Kamara chaired the African Caucus constituency meetings two years in a row. As Foreign Minister, he serves as Chair of the Ministerial Meetings of the African Union C10 committee on the Reform of the United Nations, and he is also Chair of the AU Candidatures Committee. He has on several occasions chaired the Peace and Security Council of the AU.

Kamara is currently leading Africa's ministerial negotiating team on the reform of the United Nations.

=== SLPP’s commission of inquiry ===
In 2018, immediately after taking office, President Julius Maada Bio’s administration announced Commissions of Inquiry (COI) approved to look into the performance of former All People’s Congress (APC) Government officials and that the scope of the inquiry will cover the period November, 2007 to April, 2018. Over 300 persons who served in senior positions in the former Koroma administration including Kamara were indicted.

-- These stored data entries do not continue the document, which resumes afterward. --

(** * HistoricalTemps: a shallow embedding of [HistoricalTemps.py]

    The program keeps, for a zip code and a date range, a cached list of
    (date, daily maximum temperature) pairs fetched from a weather archive,
    and answers three queries over it.  The embedding follows the source
    method by method.  The two collaborators that are not part of the
    program, the archive endpoint and the geocoder, are parameters. *)

From Stdlib Require Import ZArith List String Ascii Bool Lia Permutation Sorted.
From Stdlib Require Import Floats Uint63.
Import ListNotations.
Open Scope string_scope.

Set Implicit Arguments.
Set Warnings "-register-all".

(** ** Python numbers

    Temperatures, coordinates and averages are Python numbers ([int] or
    [float]).  The methods use only the operations below, so the embedding is
    written against this interface; [float_num] instantiates it with IEEE
    binary64, which is what [float] is. *)

Class PyNum (num : Type) := {
  num_zero : num;                    (* the literal [0] a running total starts from *)
  num_add : num -> num -> num;       (* [a + b] *)
  num_of_len : nat -> num;           (* the value of [len(...)] *)
  num_truediv : num -> num -> num;   (* [a / b], for [b] other than zero *)
  num_lt : num -> num -> bool;       (* [a < b]; [a > b] is [b < a] *)
  num_isnan : num -> bool;           (* [math.isnan] *)
  num_nan : num;                     (* the not-a-number value *)
  num_of_bool : bool -> num          (* [True] is 1 and [False] is 0 *)
}.

#[export] Instance float_num : PyNum float := {
  num_zero := 0%float;
  num_add := PrimFloat.add;
  num_of_len := fun n => PrimFloat.of_uint63 (Uint63.of_Z (Z.of_nat n));
  num_truediv := PrimFloat.div;
  num_lt := PrimFloat.ltb;
  num_isnan := PrimFloat.is_nan;
  num_nan := PrimFloat.nan;
  num_of_bool := fun b => if b then 1%float else 0%float
}.

(** ** Exceptions and results *)

(** The exception classes the modelled code can raise.  [RequestException]
    stands for whatever [requests.get] raises when the transport fails. *)
Inductive exn : Type :=
| LookupError
| KeyError
| JSONDecodeError
| TypeError
| UnboundLocalError
| ZeroDivisionError
| RequestException.

(** [isinstance(e, LookupError)]: [KeyError] is a subclass of [LookupError]. *)
Definition is_LookupError (e : exn) : bool :=
  match e with
  | LookupError | KeyError => true
  | _ => false
  end.

(** The spec's error kinds, read on the exception classes of the code. *)
Definition LookupFailure (e : exn) : bool := is_LookupError e.

Definition DataFormatFailure (e : exn) : bool :=
  match e with
  | JSONDecodeError | KeyError | TypeError | UnboundLocalError => true
  | _ => false
  end.

Definition TransportFailure (e : exn) : bool :=
  match e with
  | RequestException => true
  | _ => false
  end.

Inductive result (A : Type) : Type :=
| Ok (a : A)
| Raise (e : exn).

Arguments Ok {A} a.
Arguments Raise {A} e.

Definition rbind {A B : Type} (r : result A) (k : A -> result B) : result B :=
  match r with
  | Ok a => k a
  | Raise e => Raise e
  end.

Declare Scope py_scope.
Delimit Scope py_scope with py.
Notation "x <- r ;; k" := (rbind r (fun x => k))
  (at level 61, r at next level, right associativity) : py_scope.

(** ** Decoded JSON

    What [json.loads] hands back.  Arrays hold scalars: the archive's arrays
    carry strings, numbers and nulls. *)
Section Values.

Context {num : Type} `{PyNum num}.

Inductive scalar : Type :=
| SNull
| SBool (b : bool)
| SNum (x : num)
| SStr (s : string).

Inductive json : Type :=
| JLeaf (v : scalar)
| JArr (items : list scalar)
| JObj (members : list (string * json)).

(** The response body as [json.loads] sees it: text it rejects, or text it
    decodes to a value. *)
Inductive body : Type :=
| Malformed
| Decodes (j : json).

Definition json_loads (data : body) : result json :=
  match data with
  | Malformed => Raise JSONDecodeError
  | Decodes j => Ok j
  end.

(** [d.get]-style first match in a dict's items; keys of a dict are unique. *)
Fixpoint assoc (k : string) (members : list (string * json)) : option json :=
  match members with
  | [] => None
  | (k', v) :: rest => if String.eqb k k' then Some v else assoc k rest
  end.

(** [v[key]] for a string key. *)
Definition getitem (v : json) (key : string) : result json :=
  match v with
  | JObj members =>
      match assoc key members with
      | Some j => Ok j
      | None => Raise KeyError
      end
  | _ => Raise TypeError
  end.

Definition chars (s : string) : list scalar :=
  map (fun c => SStr (String c EmptyString)) (list_ascii_of_string s).

(** [iter(v)]: the items a [for] loop or [zip] sees.  A dict yields its keys,
    a list its elements, a string its characters; nothing else iterates. *)
Definition iterate (v : json) : result (list scalar) :=
  match v with
  | JObj members => Ok (map (fun kv => SStr (fst kv)) members)
  | JArr items => Ok items
  | JLeaf (SStr s) => Ok (chars s)
  | JLeaf _ => Raise TypeError
  end.

(** [x == s] for a string literal [s]. *)
Definition eq_str (x : scalar) (s : string) : bool :=
  match x with
  | SStr s' => String.eqb s' s
  | _ => false
  end.

(** [v[x]] where [x] is an item the loop got from [v] and equals a string
    literal: a dict is indexed by that key, a list refuses a string index. *)
Definition getitem_item (v : json) (x : scalar) : result json :=
  match x with
  | SStr key => getitem v key
  | _ => Raise TypeError
  end.

(** A cached entry: the tuple [(date, temperature)]. *)
Definition point : Type := scalar * scalar.

(** *** [_convert_json_to_list] *)

(** The locals [dates] and [temps]; [None] while unbound. *)
Definition locals : Type := option json * option json.

(** One pass of the body of [for times in daily_data]. *)
Definition loop_body (daily_data : json) (env : locals) (times : scalar)
  : result locals :=
  (env1 <- (if eq_str times "time"
            then (d <- getitem_item daily_data times ;; Ok (Some d, snd env))
            else Ok env) ;;
   if eq_str times "temperature_2m_max"
   then (t <- getitem_item daily_data times ;; Ok (fst env1, Some t))
   else Ok env1)%py.

Fixpoint for_loop (daily_data : json) (items : list scalar) (env : locals)
  : result locals :=
  match items with
  | [] => Ok env
  | times :: rest =>
      (env' <- loop_body daily_data env times ;;
       for_loop daily_data rest env')%py
  end.

(** Reading a local: [UnboundLocalError] when it was never assigned. *)
Definition read_local (v : option json) : result json :=
  match v with
  | Some x => Ok x
  | None => Raise UnboundLocalError
  end.

(** [zip(a, b)] on two already iterated sequences stops at the shorter. *)
Definition zip (a b : list scalar) : list point := combine a b.

Definition _convert_json_to_list (data : body) : result (list point) :=
  (data <- json_loads data ;;
   daily_data <- getitem data "daily" ;;
   items <- iterate daily_data ;;
   env <- for_loop daily_data items (None, None) ;;
   dates <- read_local (fst env) ;;
   temps <- read_local (snd env) ;;
   ds <- iterate dates ;;
   ts <- iterate temps ;;
   Ok (zip ds ts))%py.
(** * Student-club front end: form schemas, sub-list managers, login submit

    A shallow embedding of the validation and form logic of the portfolio
    editor (two variants of [StudentPortfolioForm]) and of the login page.

    The repository's own code is the schema declarations, the field-array
    manager bindings and the two submit handlers.  They are written against
    three libraries (zod, react-hook-form, axios); the part of each library
    that the code exercises is modelled first ([Regex], [Zod], [Rhf]),
    then the repository's declarations are transcribed on top of it. *)

From Stdlib Require Import Ascii NArith Bool Lia.
From stdpp Require Import base option list strings gmap fin_maps.

Set Default Proof Using "Type".
Local Open Scope nat_scope.

(** ** JavaScript strings

    A string is its sequence of code units, and [String.length s] is JS
    [s.length].  An [ascii] stands for a code unit below 256: the ASCII
    units, which every pattern of the schemas is written for, and the
    accented letters of Latin-1 above them. *)

Module Js.

Definition code (c : ascii) : N := N_of_ascii c.

Definition between (lo hi c : ascii) : bool :=
  (code lo <=? code c)%N && (code c <=? code hi)%N.

(** The code units of a string, in order. *)
Fixpoint chars (s : string) : list ascii :=
  match s with
  | EmptyString => []
  | String c s' => c :: chars s'
  end.

(** The ASCII units are those below 128. *)
Definition is_ascii (c : ascii) : bool := (code c <? 128)%N.

(** A text of ASCII units only. *)
Definition ascii_text (s : string) : bool := forallb is_ascii (chars s).

(** The capital of an ASCII unit: the letters [a-z] have [A-Z], every
    other ASCII unit is its own capital. *)
Definition upper_char (c : ascii) : ascii :=
  if between "a" "z" c then ascii_of_N (code c - 32) else c.

(** [val.toUpperCase()] is the runtime's: the case conversion of Unicode,
    which the program only calls.  It is a parameter here, together with
    the facts of its definition that the properties below rest on.  The
    empty text has the empty upper-casing.  The conversion goes code point
    by code point and looks at no neighbour, and an ASCII unit is a code
    point of its own whose capital is [upper_char]: so an ASCII unit is
    upper-cased in place, whatever stands before and after it.  And an
    upper-cased text is left as it is by a second conversion.  What becomes
    of a unit that is not ASCII is left to the runtime (sharp s, for one,
    becomes the two letters SS). *)
Class Casing : Type := mkCasing
  { toUpperCase : string → string;
    toUpperCase_empty : toUpperCase EmptyString = EmptyString;
    toUpperCase_ascii (s1 : string) (c : ascii) (s2 : string) :
      is_ascii c = true →
      toUpperCase (s1 +:+ String c s2)
      = toUpperCase s1 +:+ String (upper_char c) (toUpperCase s2);
    toUpperCase_twice (s : string) :
      toUpperCase (toUpperCase s) = toUpperCase s }.

(** [xs.includes(x)] on an array of strings. *)
Definition includes (xs : list string) (x : string) : bool :=
  bool_decide (x ∈ xs).

End Js.

(** ** Regular expressions

    The patterns of the source use literals, character classes, grouping,
    alternation, [?] and counted repetition [{n}], [{m,n}]; every one of
    them is anchored with [^] and [$] and carries no flag, so
    [re.test(s)] asks whether the whole of [s] belongs to the pattern's
    language. *)

Module Regex.

Inductive re : Type :=
  | Fail                                (* no string at all *)
  | Eps                                 (* the empty string *)
  | Chr (c : ascii)                     (* a literal or escaped character *)
  | Cls (rs : list (ascii * ascii))     (* a class [[a-bc-d]] of ranges *)
  | Seq (r1 r2 : re)                    (* juxtaposition *)
  | Alt (r1 r2 : re).                   (* r1|r2 *)

Definition in_class (rs : list (ascii * ascii)) (c : ascii) : bool :=
  existsb (λ '(lo, hi), Js.between lo hi c) rs.

(** Sugar used by the transcriptions. *)
Fixpoint lit (s : string) : re :=
  match s with
  | EmptyString => Eps
  | String c s' => Seq (Chr c) (lit s')
  end.

Fixpoint alts (rs : list re) : re :=
  match rs with
  | [] => Fail
  | [r] => r
  | r :: rs' => Alt r (alts rs')
  end.

Definition opt (r : re) : re := Alt r Eps.                  (* r? *)

Fixpoint rep (n : nat) (r : re) : re :=                     (* r{n} *)
  match n with
  | O => Eps
  | S n' => Seq r (rep n' r)
  end.

Fixpoint upto (n : nat) (r : re) : re :=                    (* r{0,n} *)
  match n with
  | O => Eps
  | S n' => opt (Seq r (upto n' r))
  end.

Definition rep_range (m n : nat) (r : re) : re :=           (* r{m,n} *)
  Seq (rep m r) (upto (n - m) r).

Definition digit : re := Cls [("0", "9")]%char.             (* \d, [0-9] *)
Definition AZ : re := Cls [("A", "Z")]%char.                (* [A-Z] *)

(** *** The matcher: Brzozowski derivatives *)

Fixpoint nullable (r : re) : bool :=
  match r with
  | Fail => false
  | Eps => true
  | Chr _ => false
  | Cls _ => false
  | Seq r1 r2 => nullable r1 && nullable r2
  | Alt r1 r2 => nullable r1 || nullable r2
  end.

Fixpoint deriv (c : ascii) (r : re) : re :=
  match r with
  | Fail => Fail
  | Eps => Fail
  | Chr c' => if bool_decide (c = c') then Eps else Fail
  | Cls rs => if in_class rs c then Eps else Fail
  | Seq r1 r2 =>
      if nullable r1
      then Alt (Seq (deriv c r1) r2) (deriv c r2)
      else Seq (deriv c r1) r2
  | Alt r1 r2 => Alt (deriv c r1) (deriv c r2)
  end.

(** [/^r$/.test(s)] *)
Fixpoint test (r : re) (s : string) : bool :=
  match s with
  | EmptyString => nullable r
  | String c s' => test (deriv c r) s'
  end.

(** *** The language of a pattern, as a relation *)

Inductive Lang : re → string → Prop :=
  | Lang_eps : Lang Eps EmptyString
  | Lang_chr c : Lang (Chr c) (String c EmptyString)
  | Lang_cls rs c : in_class rs c = true → Lang (Cls rs) (String c EmptyString)
  | Lang_seq r1 r2 s1 s2 :
    Lang r1 s1 → Lang r2 s2 → Lang (Seq r1 r2) (s1 +:+ s2)
  | Lang_alt_l r1 r2 s : Lang r1 s → Lang (Alt r1 r2) s
  | Lang_alt_r r1 r2 s : Lang r2 s → Lang (Alt r1 r2) s.

(** Characters that occur in some leaf of the pattern. *)
Fixpoint alphabet (r : re) (c : ascii) : bool :=
  match r with
  | Fail | Eps => false
  | Chr c' => bool_decide (c = c')
  | Cls rs => in_class rs c
  | Seq r1 r2 | Alt r1 r2 => alphabet r1 c || alphabet r2 c
  end.

(** The strings of a pattern's language, listed (no pattern of the source
    has a star, so there are finitely many). *)
Definition all_chars : list ascii := ascii_of_nat <$> seq 0 256.

Fixpoint words (r : re) : list string :=
  match r with
  | Fail => []
  | Eps => [EmptyString]
  | Chr c => [String c EmptyString]
  | Cls rs =>
      (λ c, String c EmptyString) <$> filter (λ c, in_class rs c) all_chars
  | Seq r1 r2 => s1 ← words r1; (λ s2, s1 +:+ s2) <$> words r2
  | Alt r1 r2 => words r1 ++ words r2
  end.

End Regex.

(** ** The browser objects the schemas look at *)

Module Dom.

(** A [File]: its name, its [size] in bytes and its MIME [type]. *)
Record File : Type := mkFile { fname : string; size : N; type : string }.

(** What a form field can hold where the schema does not fix its shape:
    [undefined], the [FileList] of a file input, or a plain object. *)
#[warnings="-register-all"]
Inductive Value : Type :=
  | Undefined
  | FileList (files : list File)
  | Object (props : list (string * Value)).

(** [v[k]] for a property name [k] that is neither an index nor [length]:
    a [FileList] has no such property. *)
Definition get (v : Value) (k : string) : Value :=
  match v with
  | Object props =>
      match list_find (λ kv, kv.1 = k) props with
      | Some (_, (_, x)) => x
      | None => Undefined
      end
  | FileList _ | Undefined => Undefined
  end.

End Dom.

(** ** zod: schemas as parsers that collect issues

    A schema maps a raw value, at a path, to an optional output and the
    list of issues it raised.  The output is [None] when parsing was
    aborted (a wrong type, a failed enum, a fatal custom check); a failed
    string check or refinement leaves the value in place and adds its
    issue.  [safeParse] succeeds when no issue was raised. *)

Module Zod.

Inductive Seg : Type :=
  | Key (k : string)          (* an object key *)
  | Idx (i : nat).            (* an array index *)

#[global] Instance Seg_eq_dec : EqDecision Seg.
Proof. solve_decision. Defined.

Honourable Justice John Rosolu Bankole Thompson who headed Commission Number 2 of the three Commissions of Inquiry criticised the Bio regime for misusing the COI in a manner that was "not reasonable or permissible" and also "not cognizable" under the COI legal framework that President Bio had sent for approval to Parliament.

=== APC party leadership campaign ===
In 2020 it was announced that the All People's Congress (APC) would hold their convention to elect a new leader that will challenge president Julius Maada Bio of the SLPP who is facing re-election for a second five-year term in 2023. Kamara, who contested the previous election with Bio in 2018 announced his candidacy for the leadership of the All People's Congress (APC) ahead of the 2023 Sierra Leone presidential and parliamentary elections. He is one of seven candidates for the APC leadership. Kamara was chosen as Flag Bearer in 2018 by selection by then outgoing president and APC party chairman Ernest Koroma, instead of election- a move that was unpopular with the majority of APC supporters. APC ultimately lost the elections to the SLPP. In December 2023, the Court of Appeal ordered the immediate arrest of Kamara, for his involvement in a case related to the sale of shares of a mining company when he was Minister of Finance.

==Personal life ==
He is married to Mrs. Elizabeth Massah Kamara (née Rogers). Mrs. Kamara is an indigene of Pujehun District in the Southern Province. Her mother hailed from Masam Kpaka and her father from Blama Massaquoi.